Стилист
Шрифт:
Геля не могла поверить, что это — представление коллекции Юрика. Подиум стал сценой для хулиганского, эпатажного шоу, которое противоречило всем правилам фешн. Но оторваться было невозможно. Что это: позор или победа — сразу не разобраться.
В жюри переговаривались. Никто не мог угадать: нравится им демонстрация идей Стилиста в содружестве с мультипликатором и нестандартной моделью или им просто в кайф ощущать, как жгут беларусы.
Маруся повернулась к жюри спиной, демонстрируя необычный крой подола.
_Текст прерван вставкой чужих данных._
Lemma commit_inv s id c ms : SegInv s -> mounted_segments_ s !! id = Some ms -> ms_allocator ms = None ->
  exists s', CommitUnmountSegment id c (seg_size (ms_segment ms)) s = Some (OK, s') /\ SegInv s' /\
    mounted_segments_ s' = delete id (mounted_segments_ s) /\ allocators_ s' = allocators_ s /\ heap s' = heap s.
Proof.
  intros HI Hm Ha. eexists. split; [reflexivity|]. split; [|done].
  assert (Hkeep : forall id' ms', mounted_segments_ s !! id' = Some ms' -> is_Some (ms_allocator ms') -> id' <> id).
  { intros id' ms' Hm' Hs ->. simplify_eq. rewrite Ha in Hs. by destruct Hs. }
  split; simpl; try apply HI.
  - intros n l j Hn Hj. destruct (si_name _ HI n l j Hn Hj) as (id' & ms' & Hm' & Ha' & En).
    exists id', ms'. rewrite lookup_delete_ne by (apply not_eq_sym; eapply Hkeep; eauto). done.
  - intros j Hj. destruct (si_alloc _ HI j Hj) as (id' & ms' & Hm' & Ha').
    exists id', ms'. rewrite lookup_delete_ne by (apply not_eq_sym; eapply Hkeep; eauto). done.
  - intros id' ms' [? Hm']%lookup_delete_Some. by apply (si_mounted _ HI).
  - intros id1 id2 ms1 ms2 j [? H1]%lookup_delete_Some [? H2]%lookup_delete_Some. by apply (si_inj _ HI).
  - intros id' [ms' [Hne Hm']%lookup_delete_Some]. destruct (si_client _ HI id' ltac:(eauto)) as (c' & l & Hc & Hl).
    destruct (decide (c = c')) as [<-|].
    + rewrite Hc. pose proof (erase_first_other id id' l Hl ltac:(done)) as Hl'.
      destruct (erase_first id l) as [|x r]; [by apply not_elem_of_nil in Hl'|]. exists c, (x :: r). by rewrite lookup_insert_eq.
    + exists c', l. split; [|done]. destruct (client_segments_ s !! c); [|done].
      destruct (erase_first id _); [by rewrite lookup_delete_ne|by rewrite lookup_insert_ne].
  - rewrite (capacity_delete id ms) by done. by rewrite (si_capacity _ HI).
Qed.

(** ** Whole operations *)

(** A segment request whose range is a range of addresses. *)
Definition wf_segment (segment : Segment) : Prop :=
  0 <= seg_base segment /\ 0 <= seg_size segment /\ seg_base segment + seg_size segment < 2 ^ 64.

Definition misaligned (t : BufferAllocatorType) (segment : Segment) : bool :=
  bool_decide (t = CACHELIB) &&
  (negb (seg_base segment mod Slab_kSize =? 0) || negb (seg_size segment mod Slab_kSize =? 0)).

(** What [MountSegment] answers and does, case by case. *)
Inductive mount_spec (segment : Segment) (c : UUID) s : ErrorCode -> SegmentManager A -> Prop :=
  | mount_invalid : seg_base segment = 0 \/ seg_size segment = 0 \/
      misaligned (memory_allocator_ s) segment = true \/
      (mounted_segments_ s !! seg_id segment = None /\
       ba_create (seg_name segment) (seg_base segment) (seg_size segment) = Some None) ->
      mount_spec segment c s INVALID_PARAMS s
  | mount_exists ms : mounted_segments_ s !! seg_id segment = Some ms -> ms_status ms = SEG_OK ->
      mount_spec segment c s SEGMENT_ALREADY_EXISTS s
  | mount_unavailable ms : mounted_segments_ s !! seg_id segment = Some ms -> ms_status ms <> SEG_OK ->
      mount_spec segment c s UNAVAILABLE_IN_CURRENT_STATUS s
  | mount_done a : mounted_segments_ s !! seg_id segment = None -> ba_inv a [] ->
      ba_base a = seg_base segment -> ba_capacity a = seg_size segment -> ba_name a = seg_name segment ->
      mount_spec segment c s OK (add_segment segment c a s).

Lemma mount_ok s segment c : wf_segment segment ->
  exists e s', MountSegment segment c s = Some (e, s') /\ mount_spec segment c s e s'.
Proof using A BufferAllocator0 BufferAllocatorLaws0 H.
  intros (Hb & Hz & Hbz). unfold MountSegment.
  destruct (Z.eqb_spec (seg_base segment) 0) as [|Hb0]; [do 2 eexists; split; [done|]; apply mount_invalid; auto|].
  destruct (Z.eqb_spec (seg_size segment) 0) as [|Hz0]; [do 2 eexists; split; [done|]; apply mount_invalid; auto|].
  cbn [orb]. rewrite bind_gets. fold (misaligned (memory_allocator_ s) segment).
  destruct (misaligned (memory_allocator_ s) segment) eqn:Hal; [do 2 eexists; split; [done|]; apply mount_invalid; auto|].
  rewrite bind_gets. destruct (mounted_segments_ s !! seg_id segment) as [ms|] eqn:Hm.
  - destruct (decide (ms_status ms = SEG_OK)); do 2 eexists; (split; [done|]); [by eapply mount_exists|by eapply mount_unavailable].
  - destruct (ba_create_ok (seg_name segment) (seg_base segment) (seg_size segment)) as [E|(a & E & HI & ? & ? & ?)];
      [lia|lia|done|..]; rewrite (bind_lift _ _ _ _ E).
    + do 2 eexists. split; [done|]. apply mount_invalid. auto.
    + do 2 eexists. split; [done|]. by apply mount_done.
Qed.

Lemma mount_spec_inv segment c s e s' : SegInv s -> mount_spec segment c s e s' -> SegInv s'.
Proof. intros HI []; try done. by apply add_segment_inv. Qed.

Lemma remount_inv segments c : forall s, SegInv s -> Forall wf_segment segments ->
  exists e s', ReMountSegment segments c s = Some (e, s') /\ SegInv s' /\
    (e = OK \/ e = UNAVAILABLE_IN_CURRENT_STATUS).
Proof using A BufferAllocator0 BufferAllocatorLaws0 H.
  induction segments as [|g gs IH]; intros s HI Hwf; simpl; [do 2 eexists; split_and!; eauto|].
  apply list.Forall_cons in Hwf as [Hg Hgs]. destruct (mount_ok s g c Hg) as (e & s1 & Hrun & Hsp).
  erewrite bind_Some by exact Hrun. pose proof (mount_spec_inv _ _ _ _ _ HI Hsp) as HI1.
  destruct (IH s1 HI1 Hgs) as (e' & s' & Hrun' & HI' & He').
  destruct Hsp; cbn [bool_decide decide decide_rel ErrorCode_eq_dec ErrorCode_rec ErrorCode_rect sumbool_rec sumbool_rect orb];
    try (do 2 eexists; split_and!; [exact Hrun'|done|done]). do 2 eexists. split_and!; [reflexivity|done|auto].
Qed.

(** [PrepareUnmountSegment]: only a segment that is mounted and not already
    unmounting is prepared, and its allocator leaves every container. *)
Lemma prepare_ok s id : SegInv s ->
  (mounted_segments_ s !! id = None /\
     PrepareUnmountSegment id s = Some ((SEGMENT_NOT_FOUND, 0), s)) \/
  (exists ms, mounted_segments_ s !! id = Some ms /\ ms_status ms = SEG_UNMOUNTING /\
     PrepareUnmountSegment id s = Some ((UNAVAILABLE_IN_CURRENT_STATUS, 0), s)) \/
  (exists ms i, mounted_segments_ s !! id = Some ms /\ ms_status ms = SEG_OK /\ ms_allocator ms = Some i /\
     PrepareUnmountSegment id s = Some ((OK, seg_size (ms_segment ms)), drop_allocator id ms i s)).
Proof.
  intros HI. unfold PrepareUnmountSegment. rewrite bind_gets.
  destruct (mounted_segments_ s !! id) as [ms|] eqn:Hm; [|by left]. right.
  destruct (si_mounted _ HI id ms Hm) as [_ Hx].
  destruct (decide (ms_status ms = SEG_UNMOUNTING)) as [E|E]; [left; by exists ms|right].
  destruct (ms_allocator ms) as [i|] eqn:Ha; [|done]. exists ms, i. destruct Hx as (? & _). by split_and!.
Qed.

(** [QuerySegments] never indexes an empty vector. *)
Lemma query_ok s name : SegInv s -> exists r, QuerySegments name s = Some (r, s) /\
  (r = None <-> allocators_by_name_ s !! name = None).
Proof.
  intros HI. unfold QuerySegments. rewrite bind_gets. change (id s) with s.
  destruct (allocators_by_name_ s !! name) as [l|] eqn:E; [|by exists None].
  destruct (si_list _ HI name l E) as [Hne _]. destruct l as [|i l]; [done|].
  destruct (si_name _ HI name (i :: l) i E ltac:(left)) as (id' & ms & Hm & Ha & _).
  destruct (si_mounted _ HI id' ms Hm) as [_ Hx]. rewrite Ha in Hx. destruct Hx as (_ & Hi & _).
  destruct (si_heap _ HI i Hi) as [a Ea]. rewrite (bind_lift _ _ _ _ Ea). by eexists.
Qed.

(** ** Executions of the segment manager *)

Inductive sstep s : SegmentManager A -> Prop :=
  | sstep_mount g c e s' : wf_segment g -> MountSegment g c s = Some (e, s') -> sstep s s'
  | sstep_remount gs c e s' : Forall wf_segment gs -> ReMountSegment gs c s = Some (e, s') -> sstep s s'
  | sstep_prepare id r s' : PrepareUnmountSegment id s = Some (r, s') -> sstep s s'
  | sstep_commit id c ms e s' : mounted_segments_ s !! id = Some ms -> ms_status ms = SEG_UNMOUNTING ->
      CommitUnmountSegment id c (seg_size (ms_segment ms)) s = Some (e, s') -> sstep s s'.

Lemma sstep_inv s s' : SegInv s -> sstep s s' -> SegInv s'.
Proof using A BufferAllocator0 BufferAllocatorLaws0 H.
  intros HI [g c e s1 Hg Hrun|gs c e s1 Hg Hrun|id r s1 Hrun|id c ms e s1 Hm Hst Hrun].
  - destruct (mount_ok s g c Hg) as (e' & s2 & Hrun' & Hsp). simplify_eq. by eapply mount_spec_inv.
  - destruct (remount_inv gs c s HI Hg) as (e' & s2 & Hrun' & HI' & _). by simplify_eq.
  - destruct (prepare_ok s id HI) as [[_ E]|[(ms & _ & _ & E)|(ms & i & Hm & _ & Ha & E)]]; simplify_eq; try done.
    by apply drop_allocator_inv.
  - destruct (si_mounted _ HI id ms Hm) as [_ Hx].
    destruct (ms_allocator ms) eqn:Ha; [destruct Hx as [? _]; congruence|].
    destruct (commit_inv s id c ms HI Hm Ha) as (s2 & E & HI' & _). by simplify_eq.
Qed.

(** Mounting and then unmounting in two phases restores every container. *)
Lemma mount_unmount s g c s1 : SegInv s -> wf_segment g -> seg_id g ∉ default [] (client_segments_ s !! c) ->
  (forall l, client_segments_ s !! c = Some l -> l <> []) ->
  MountSegment g c s = Some (OK, s1) ->
  exists s2 s3, PrepareUnmountSegment (seg_id g) s1 = Some ((OK, seg_size g), s2) /\
    CommitUnmountSegment (seg_id g) c (seg_size g) s2 = Some (OK, s3) /\
    allocators_ s3 = allocators_ s /\ allocators_by_name_ s3 = allocators_by_name_ s /\
    mounted_segments_ s3 = mounted_segments_ s /\ client_segments_ s3 = client_segments_ s /\
    total_capacity s3 = total_capacity s.
Proof using A BufferAllocator0 BufferAllocatorLaws0 H.
  intros HI Hg Hc Hne Hrun. destruct (mount_ok s g c Hg) as (e & s' & Hrun' & Hsp).
  assert (mounted_segments_ s !! seg_id g = None /\ exists a, s1 = add_segment g c a s) as [Hm [a ->]].
  { rewrite Hrun in Hrun'. simplify_eq. inversion Hsp; subst. eauto. }
  eexists _, _. split; [unfold PrepareUnmountSegment; rewrite bind_gets; simpl; rewrite lookup_insert_eq; reflexivity|].
  split; [reflexivity|]. simpl. set (i := next_id s). rewrite !lookup_insert_eq.
  split_and!.
  - by apply erase_first_snoc, next_fresh.
  - destruct (allocators_by_name_ s !! seg_name g) as [l|] eqn:E; simpl.
    + rewrite erase_first_snoc by (by eapply next_fresh_name). destruct (si_list _ HI _ l E) as [Hl _].
      destruct l; [done|]. by rewrite insert_insert_eq, insert_id.
    + rewrite decide_True by done. by rewrite delete_insert_id.
  - rewrite insert_insert_eq. by rewrite delete_insert_id.
  - rewrite erase_first_snoc by done. destruct (client_segments_ s !! c) as [l|] eqn:E; simpl.
    + specialize (Hne l eq_refl). destruct l; [done|]. by rewrite insert_insert_eq, insert_id.
    + by rewrite delete_insert_id.
  - lia.
Qed.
Поток воздуха сбил всю симметрию. Плащ забрался слишком высоко и закрыл ей поле видимости. Она совершенно потеряла ориентацию и с ужасом думала о том, что может упасть с подиума, если выберет неправильное направление.
«Первая
Со стороны никакой катастрофы не чувствовалось. Все видели борьбу человека со стихией, и человек побеждал. Наконец Маруся, восстановила справедливость гармонии и сделала несколько шагов к следующему волшебству. На неё обрушился поток мерцающих лазерных брызг. Она пыталась укрыть голову развевающимся обрывком фолии, как предусматривал в сценарии, но тонкая плёнка, которую трепал ветродуй, легко рвалась у нее в руках и уже не представляла целое полотно для подвижного экрана, на который Олешка мог проецировать цвет. Ещё секунда — плащ оборвался и бешеным свитком вылетел в зал, теперь уже на головы жюри.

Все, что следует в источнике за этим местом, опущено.